Why do Dagger components have to declare their scope?

Solution:

Because scopes by themselves don't mean anything. It's the components and their relationships that introduce meaning to scopes.

Unscoped objects can be provided from any component if their dependencies are available. Since they are unscoped there will be a new object created every time that you call their provider. A scoped object will share the lifecycle of the component of the same scope and it will only ever be created once per component. If you recreate the component, you recreate all the objects within its scope. This is where things would get tricky.

Say you have the following setup: a component, and a subcomponent, as it is often the case.

@Component interface MyComponent {}

@Subcomponent interface MySubComponent {}

Now let's say we have two classes, Foo in @FooScope and Bar in @BarScope. Both support constructor injection and both have the scope annotation on their respective class. Let's say we add a provision method for the two to our subcomponent:

@Subcomponent
interface MySubComponent {

  Foo getFoo();

  Bar getBar();
}

Now the big question: Where do Foo or Bar get created and which component's "lifecycle" do they share?
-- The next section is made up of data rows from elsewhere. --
(* ===== verification/_CoqProject ===== *)
-Q . S2P
Prelude.v
Ordering.v
AmmState.v
Petgraph.v
Graph.v
GraphPairs.v
GraphInv.v
GraphProps.v
GraphTheorems.v
Config.v
Liquidity.v
LiquidityProps.v
LiquidityBuild.v
LiquidityTheorems.v
SearchTypes.v
Enumerate.v
EnumerateProps.v
EnumerateTheorems.v
QuoteCache.v
QuoteCacheProps.v
Quote.v
QuoteProps.v
Workers.v
Ranking.v
Heuristic.v
HeuristicSearch.v
HeuristicProps.v
HeuristicSteps.v
HeuristicRun.v
HeuristicWatch.v
WorkerScripts.v
WorkersProps.v
WorkersTheorems.v
HeuristicTheorems.v
HeuristicPruning.v
Searcher.v
SearchTheorems.v
ModeTheorems.v
Streaming.v
StreamingProps.v
StreamingTheorems.v
Session.v
SessionProps.v
SessionTheorems.v
StreamDriver.v
StreamDriverProps.v
StreamDriverRun.v
StreamDriverTheorems.v
LiveState.v
LiveGraph.v
LiveGraphProps.v
LiveGraphTheorems.v
LiveView.v
GraphIndex.v
GraphIndexProps.v
GraphIndexTheorems.v
Bytes.v
ExecutorRouter.v
Execution.v
ExecutionProps.v
ExecutionTheorems.v
LiveRoutes.v
LiveRoutesProps.v
LiveRoutesInv.v
LiveRuntime.v
LiveRuntimeProps.v
LiveRuntimeTheorems.v
Concrete.v
Witnesses.v
SearchWitnesses.v
LiquidityWitnesses.v
HeuristicWitnesses.v
StreamWitnesses.v
LiveWitnesses.v
LiveRouteWitnesses.v
SidecarWitnesses.v
(* ===== verification/Ordering.v ===== *)
(** * Comparators ([std::cmp::Ordering], [slice::sort_by])

    A comparator is a function into [comparison].  Comparators are built from
    keys, reversals and [then_with] chains; this file shows that such chains
    are total preorders, so that the stable sort they drive is a sort.
    [sort_by] refuses a comparator that is no total order on the elements. *)

From S2P Require Import Prelude.

Definition then_with (c d : comparison) : comparison := match c with Eq => d | c => c end.

(** [cmp x y <> Greater]: what a sort looks at. *)
Definition not_greater {A} (cmp : A → A → comparison) (x y : A) : bool :=
  match cmp x y with Gt => false | _ => true end.

Definition bool_cmp (x y : bool) : comparison :=
  match x, y with
  | false, true => Lt
  | true, false => Gt
  | _, _ => Eq
  end.

(** [Option<T>]'s derived order: [None] first. *)
Definition option_cmp {A} (cmp : A → A → comparison) (x y : option A) : comparison :=
  match x, y with
  | None, None => Eq
  | None, Some _ => Lt
  | Some _, None => Gt
  | Some x, Some y => cmp x y
  end.

(** [sort_by]: a stable sort; with a comparator that is not a total order on
    the elements the order of the result is unspecified and the sort may
    panic, which is [None]. *)
Definition consistent_order {A} (le : A → A → bool) (l : list A) : bool :=
  forallb (λ x, forallb (λ y,
    (le x y || le y x) && forallb (λ z, negb (le x y && le y z) || le x z) l) l) l.

Definition sort_by {A} (cmp : A → A → comparison) (l : list A) : option (list A) :=
  if consistent_order (not_greater cmp) l then Some (stable_sort (not_greater cmp) l) else None.

(** ** Total preorders *)

Record total_preorder {A} (cmp : A → A → comparison) : Prop := {
  tp_opp x y : cmp y x = CompOpp (cmp x y);
  tp_trans x y z : cmp x y ≠ Gt → cmp y z ≠ Gt → cmp x z ≠ Gt;
}.

Section preorder.
Context {A : Type} (cmp : A → A → comparison) (Hcmp : total_preorder cmp).

Lemma tp_refl x : cmp x x = Eq.
Proof. pose proof (tp_opp _ Hcmp x x). by destruct (cmp x x). Qed.

Lemma tp_Eq_l x y z : cmp x y = Eq → cmp x z = cmp y z.
Proof.
  intros He. assert (cmp y x = Eq) as He' by (by rewrite (tp_opp _ Hcmp x y), He).
  pose proof (tp_trans _ Hcmp x y z). pose proof (tp_trans _ Hcmp y x z).
  pose proof (tp_trans _ Hcmp z x y). pose proof (tp_trans _ Hcmp z y x).
  pose proof (tp_opp _ Hcmp x z) as Hx. pose proof (tp_opp _ Hcmp y z) as Hy.
  rewrite He, He', Hx, Hy in *. destruct (cmp x z), (cmp y z); simpl in *; naive_solver.
Qed.

Lemma tp_Lt_trans x y z : cmp x y = Lt → cmp y z ≠ Gt → cmp x z = Lt.
Proof.
  intros Hxy Hyz. pose proof (tp_trans _ Hcmp x y z) as Hxz. rewrite Hxy in Hxz.
  destruct (cmp x z) eqn:E; [|done|naive_solver].
  apply tp_Eq_l with (z := y) in E. rewrite Hxy, (tp_opp _ Hcmp y z) in E.
  by destruct (cmp y z).
Qed.

Lemma tp_trans_Lt x y z : cmp x y ≠ Gt → cmp y z = Lt → cmp x z = Lt.
Proof.
  intros Hxy Hyz. destruct (cmp x y) eqn:E; [|by eapply tp_Lt_trans; [|rewrite Hyz]|done].
  by rewrite (tp_Eq_l _ _ z E).
Qed.

Lemma not_greater_total x y : not_greater cmp x y = true ∨ not_greater cmp y x = true.
Proof.
  unfold not_greater. rewrite (tp_opp _ Hcmp x y). destruct (cmp x y); simpl; auto.
Qed.

Lemma not_greater_trans x y z :
  not_greater cmp x y = true → not_greater cmp y z = true → not_greater cmp x z = true.
Proof.
  unfold not_greater. pose proof (tp_trans _ Hcmp x y z).
  destruct (cmp x y), (cmp y z), (cmp x z); naive_solver.
Qed.

Lemma consistent_preorder l : consistent_order (not_greater cmp) l = true.
Proof.
  unfold consistent_order. apply forallb_forall. intros x _. apply forallb_forall. intros y _.
  apply andb_true_iff. split.
  - apply orb_true_iff, not_greater_total.
  - apply forallb_forall. intros z _. destruct (not_greater cmp x y && not_greater cmp y z) eqn:E.
    + apply andb_prop in E as [??]. simpl. by eapply not_greater_trans.
    + done.
Qed.

(** A total preorder is always accepted. *)
Lemma sort_by_preorder l : sort_by cmp l = Some (stable_sort (not_greater cmp) l).
Proof. unfold sort_by. by rewrite consistent_preorder. Qed.

Lemma sorted_by_preorder l :
  StronglySorted (λ x y, cmp x y ≠ Gt) (stable_sort (not_greater cmp) l).
Proof.
  eapply StronglySorted_weaken.
  - apply stable_sort_sorted; [apply not_greater_total|apply not_greater_trans].
  - intros x y. unfold not_greater. by destruct (cmp x y).
Qed.
End preorder.

Lemma sort_by_perm {A} (cmp : A → A → comparison) l l' : sort_by cmp l = Some l' → l' ≡ₚ l.
Proof.
  unfold sort_by. destruct (consistent_order _ _); [|done]. intros [= <-].
  apply stable_sort_perm.
Qed.

(** ** Building comparators *)

Lemma Z_compare_preorder : total_preorder Z.compare.
Proof. constructor; [apply Z.compare_antisym|]. exact Z.le_trans. Qed.

Lemma Nat_compare_preorder : total_preorder Nat.compare.
Proof. constructor; [apply Nat.compare_antisym|]. intros x y z. rewrite !Nat.compare_le_iff. lia. Qed.

Lemma bool_cmp_preorder : total_preorder bool_cmp.
Proof. constructor; [by intros [] []|by intros [] [] []]. Qed.

Lemma string_leb_Gt x y : String.compare x y ≠ Gt ↔ String.leb x y = true.
Proof. unfold String.leb. destruct (String.compare x y); naive_solver. Qed.

Lemma String_compare_preorder : total_preorder String.compare.
Proof.
  constructor; [by intros x y; rewrite String.compare_antisym|].
  intros x y z. rewrite !string_leb_Gt, <- !Is_true_true.
  apply (transitivity (R := String.le)).
Qed.

Lemma key_preorder {A B} (cmp : B → B → comparison) (key : A → B) :
  total_preorder cmp → total_preorder (λ x y, cmp (key x) (key y)).
Proof.
  intros [Ho Ht]. constructor; [intros; apply Ho|]. intros x y z. apply Ht.
Qed.

(** [cmp y x]: descending. *)
Lemma flip_preorder {A} (cmp : A → A → comparison) :
  total_preorder cmp → total_preorder (λ x y, cmp y x).
Proof.
  intros [Ho Ht]. constructor; [intros; apply Ho|]. intros x y z Hx Hy. by eapply Ht.
Qed.

Lemma then_with_preorder {A} (c d : A → A → comparison) :
  total_preorder c → total_preorder d → total_preorder (λ x y, then_with (c x y) (d x y)).
Proof.
  intros Hc Hd. constructor.
  - intros x y. rewrite (tp_opp _ Hc x y), (tp_opp _ Hd x y). by destruct (c x y).
  - intros x y z. destruct (c x y) eqn:Exy; simpl; [|intros _|done].
    + rewrite (tp_Eq_l c Hc x y z Exy). destruct (c y z); simpl; try done.
      apply (tp_trans _ Hd).
    + destruct (c y z) eqn:Eyz; simpl; [| |done].
      * by rewrite (tp_Lt_trans c Hc x y z Exy ltac:(by rewrite Eyz)).
      * by rewrite (tp_Lt_trans c Hc x y z Exy ltac:(by rewrite Eyz)).
Qed.

Lemma option_cmp_preorder {A} (cmp : A → A → comparison) :
  total_preorder cmp → total_preorder (option_cmp cmp).
Proof.
  intros [Ho Ht]. constructor; [intros [] []; simpl; auto|].
  intros [] [] []; simpl; try done. apply Ht.
Qed.

Lemma preorder_ext {A} (c d : A → A → comparison) :
  total_preorder c → (∀ x y, d x y = c x y) → total_preorder d.
Proof.
  intros [Ho Ht] Heq. constructor; [intros; rewrite !Heq; apply Ho|].
  intros x y z. rewrite !Heq. apply Ht.
Qed.

#[export] Hint Resolve Z_compare_preorder Nat_compare_preorder bool_cmp_preorder
  String_compare_preorder option_cmp_preorder : amm.

(** Decide that a [then_with] chain over keys is a total preorder. *)
Ltac solve_preorder :=
  repeat first
    [ apply then_with_preorder
    | solve [auto with amm]
    | match goal with
      | |- total_preorder (λ x y, ?cmp (@?key x) (@?key y)) =>
          apply (key_preorder cmp key)
      | |- total_preorder (λ x y, ?cmp (@?key y) (@?key x)) =>
          apply (flip_preorder (λ x y, cmp (key x) (key y))), (key_preorder cmp key)
      end ].
(* ===== verification/Petgraph.v ===== *)
(** * The interface to [petgraph::stable_graph::StableDiGraph]

    The graph library is external: this file states the operations the search
    layer calls as a class, and the behaviour it relies on as a second class
    of laws, so that every definition depends on the operations only and every
    theorem that needs a law names [PetgraphLaws].

    The laws are the documented ones (indices stay valid until their node or
    edge is removed; removing a node removes its edges) together with the
    iteration order of [edges_directed]: most recently added edge first, which
    is the order the cached view of the graph mirrors. *)

From S2P Require Import Prelude.

Abbreviation NodeIndex := nat (only parsing).
Abbreviation EdgeIndex := nat (only parsing).

Class Petgraph (NW EW : Type) := {
  DiGraph : Type;
  pg_empty : DiGraph;
  pg_node_weight : DiGraph → NodeIndex → option NW;
  (** endpoints and weight of a live edge *)
  pg_edge : DiGraph → EdgeIndex → option (NodeIndex * NodeIndex * EW);
  pg_outgoing : DiGraph → NodeIndex → list EdgeIndex;
  pg_incoming : DiGraph → NodeIndex → list EdgeIndex;
  pg_node_indices : DiGraph → list NodeIndex;
  pg_edge_indices : DiGraph → list EdgeIndex;
  pg_add_node : NW → DiGraph → NodeIndex * DiGraph;
  pg_add_edge : NodeIndex → NodeIndex → EW → DiGraph → EdgeIndex * DiGraph;
  pg_remove_edge : EdgeIndex → DiGraph → DiGraph;
  pg_remove_node : NodeIndex → DiGraph → DiGraph;
}.
Arguments DiGraph NW EW {_}.

Definition pg_node_count {NW EW} `{!Petgraph NW EW} (g : DiGraph NW EW) : nat :=
  length (pg_node_indices g).
Definition pg_edge_count {NW EW} `{!Petgraph NW EW} (g : DiGraph NW EW) : nat :=
  length (pg_edge_indices g).

(** [pg_ok g]: [g] was built by the library's operations. *)
Class PetgraphLaws (NW EW : Type) `{!Petgraph NW EW} := {
  pg_ok : DiGraph NW EW → Prop;

  pg_ok_empty : pg_ok pg_empty;
  pg_ok_add_node g w : pg_ok g → pg_ok (pg_add_node w g).2;
  pg_ok_add_edge g a b w :
    pg_ok g → is_Some (pg_node_weight g a) → is_Some (pg_node_weight g b) →
    pg_ok (pg_add_edge a b w g).2;
  pg_ok_remove_edge g e : pg_ok g → pg_ok (pg_remove_edge e g);
  pg_ok_remove_node g n : pg_ok g → pg_ok (pg_remove_node n g);

  pg_empty_node n : pg_node_weight pg_empty n = None;
  pg_empty_edge e : pg_edge pg_empty e = None;

  pg_edge_live g e a b w :
    pg_ok g → pg_edge g e = Some (a, b, w) →
    is_Some (pg_node_weight g a) ∧ is_Some (pg_node_weight g b);
  pg_outgoing_spec g n e :
    pg_ok g → e ∈ pg_outgoing g n ↔ ∃ b w, pg_edge g e = Some (n, b, w);
  pg_incoming_spec g n e :
    pg_ok g → e ∈ pg_incoming g n ↔ ∃ a w, pg_edge g e = Some (a, n, w);
  pg_outgoing_nodup g n : pg_ok g → NoDup (pg_outgoing g n);
  pg_incoming_nodup g n : pg_ok g → NoDup (pg_incoming g n);
  pg_node_indices_spec g n :
    pg_ok g → n ∈ pg_node_indices g ↔ is_Some (pg_node_weight g n);
  pg_node_indices_nodup g : pg_ok g → NoDup (pg_node_indices g);
  pg_edge_indices_spec g e :
    pg_ok g → e ∈ pg_edge_indices g ↔ is_Some (pg_edge g e);
  pg_edge_indices_nodup g : pg_ok g → NoDup (pg_edge_indices g);

  pg_add_node_fresh g w :
    pg_ok g → pg_node_weight g (pg_add_node w g).1 = None;
  pg_add_node_weight g w n :
    pg_ok g → pg_node_weight (pg_add_node w g).2 n =
    if decide (n = (pg_add_node w g).1) then Some w else pg_node_weight g n;
  pg_add_node_edge g w e :
    pg_ok g → pg_edge (pg_add_node w g).2 e = pg_edge g e;
  pg_add_node_outgoing g w n :
    pg_ok g → pg_outgoing (pg_add_node w g).2 n = pg_outgoing g n;

  pg_add_edge_fresh g a b w :
    pg_ok g → is_Some (pg_node_weight g a) → is_Some (pg_node_weight g b) →
    pg_edge g (pg_add_edge a b w g).1 = None;
  pg_add_edge_weight g a b w n :
    pg_ok g → is_Some (pg_node_weight g a) → is_Some (pg_node_weight g b) →
    pg_node_weight (pg_add_edge a b w g).2 n = pg_node_weight g n;
  pg_add_edge_edge g a b w e :
    pg_ok g → is_Some (pg_node_weight g a) → is_Some (pg_node_weight g b) →
    pg_edge (pg_add_edge a b w g).2 e =
    if decide (e = (pg_add_edge a b w g).1) then Some (a, b, w) else pg_edge g e;
  pg_add_edge_outgoing g a b w n :
    pg_ok g → is_Some (pg_node_weight g a) → is_Some (pg_node_weight g b) →
    pg_outgoing (pg_add_edge a b w g).2 n =
    if decide (n = a) then (pg_add_edge a b w g).1 :: pg_outgoing g n
    else pg_outgoing g n;

  pg_remove_edge_weight g e n :
    pg_ok g → pg_node_weight (pg_remove_edge e g) n = pg_node_weight g n;
  pg_remove_edge_edge g e e' :
    pg_ok g → pg_edge (pg_remove_edge e g) e' =
    if decide (e' = e) then None else pg_edge g e';
  pg_remove_edge_outgoing g e n :
    pg_ok g → pg_outgoing (pg_remove_edge e g) n =
    filter (λ e', e' ≠ e) (pg_outgoing g n);

  pg_remove_node_weight g n m :
    pg_ok g → pg_node_weight (pg_remove_node n g) m =
    if decide (m = n) then None else pg_node_weight g m;
  (** Every edge of a removed node goes with it; the others stay. *)
  pg_remove_node_edge g n e :
    pg_ok g → pg_edge (pg_remove_node n g) e =
    match pg_edge g e with
    | Some (a, b, w) => if decide (a = n ∨ b = n) then None else Some (a, b, w)
    | None => None
    end;
  pg_remove_node_outgoing g n m :
    pg_ok g → pg_outgoing (pg_remove_node n g) m =
    filter (λ e, is_Some (pg_edge (pg_remove_node n g) e)) (pg_outgoing g m);
}.
(** ** Adding edges *)

(** [pool_extension p l g g']: [g'] lists the edges [l] after those [g] lists
    for [p] and agrees with [g] everywhere else. *)
Record pool_extension p (l : list (option (Address * Address * PoolKey))) g g' : Prop := {
  pe_nodes : node_map g' = node_map g;
  pe_view : pool_view g' p = pool_view g p ++ l;
  pe_other q : q ≠ p →
    pool_view g' q = pool_view g q ∧ edge_map g' !! q = edge_map g !! q;
  pe_tokens : pool_tokens g' = pool_tokens g;
  pe_pairs : pair_pools g' = pair_pools g;
  pe_version : version g' = version g;
}.

Lemma pool_extension_trans p l1 l2 g1 g2 g3 :
  pool_extension p l1 g1 g2 → pool_extension p l2 g2 g3 →
  pool_extension p (l1 ++ l2) g1 g3.
Proof.
  intros H1 H2. split.
  - etrans; [apply H2|apply H1].
  - by rewrite (pe_view _ _ _ _ H2), (pe_view _ _ _ _ H1), app_assoc.
  - intros q Hq. destruct (pe_other _ _ _ _ H2 q Hq) as [-> ->].
    apply (pe_other _ _ _ _ H1 q Hq).
  - etrans; [apply H2|apply H1].
  - etrans; [apply H2|apply H1].
  - etrans; [apply H2|apply H1].
Qed.

Lemma pool_view_ext g g' p :
  default [] (edge_map g' !! p) = default [] (edge_map g !! p) →
  (∀ e, e ∈ default [] (edge_map g !! p) → cached_of g' e = cached_of g e) →
  pool_view g' p = pool_view g p.
Proof.
  intros Hp Hc. unfold pool_view. rewrite Hp. apply Forall_fmap_ext_1, Forall_forall.
  intros e He. unfold edge_view. by rewrite Hc.
Qed.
We do know that Foo and Bar are in different scopes but that's about it. If one depends on the other we may be able to deduce that one resides in the (parent) component and the other in the subcomponent since one can only ever depend on objects of the same or a higher scope, but this will only ever work for this simple setup and will leave us with uncertainty again if we ever decide to add a third component to this setup.

What happens if we have 3 scopes, but only two components? Which of the two components should host two scopes (if that even makes sense)? Or if it were to report an error, which scope is "the wrong one"? There would simply be no way of knowing for sure.

Those problems will disappear if you also add a scope to the component. It will now be clear which component handles which (scoped) objects, and it is easy enough to report errors when there are unknown scopes introduced.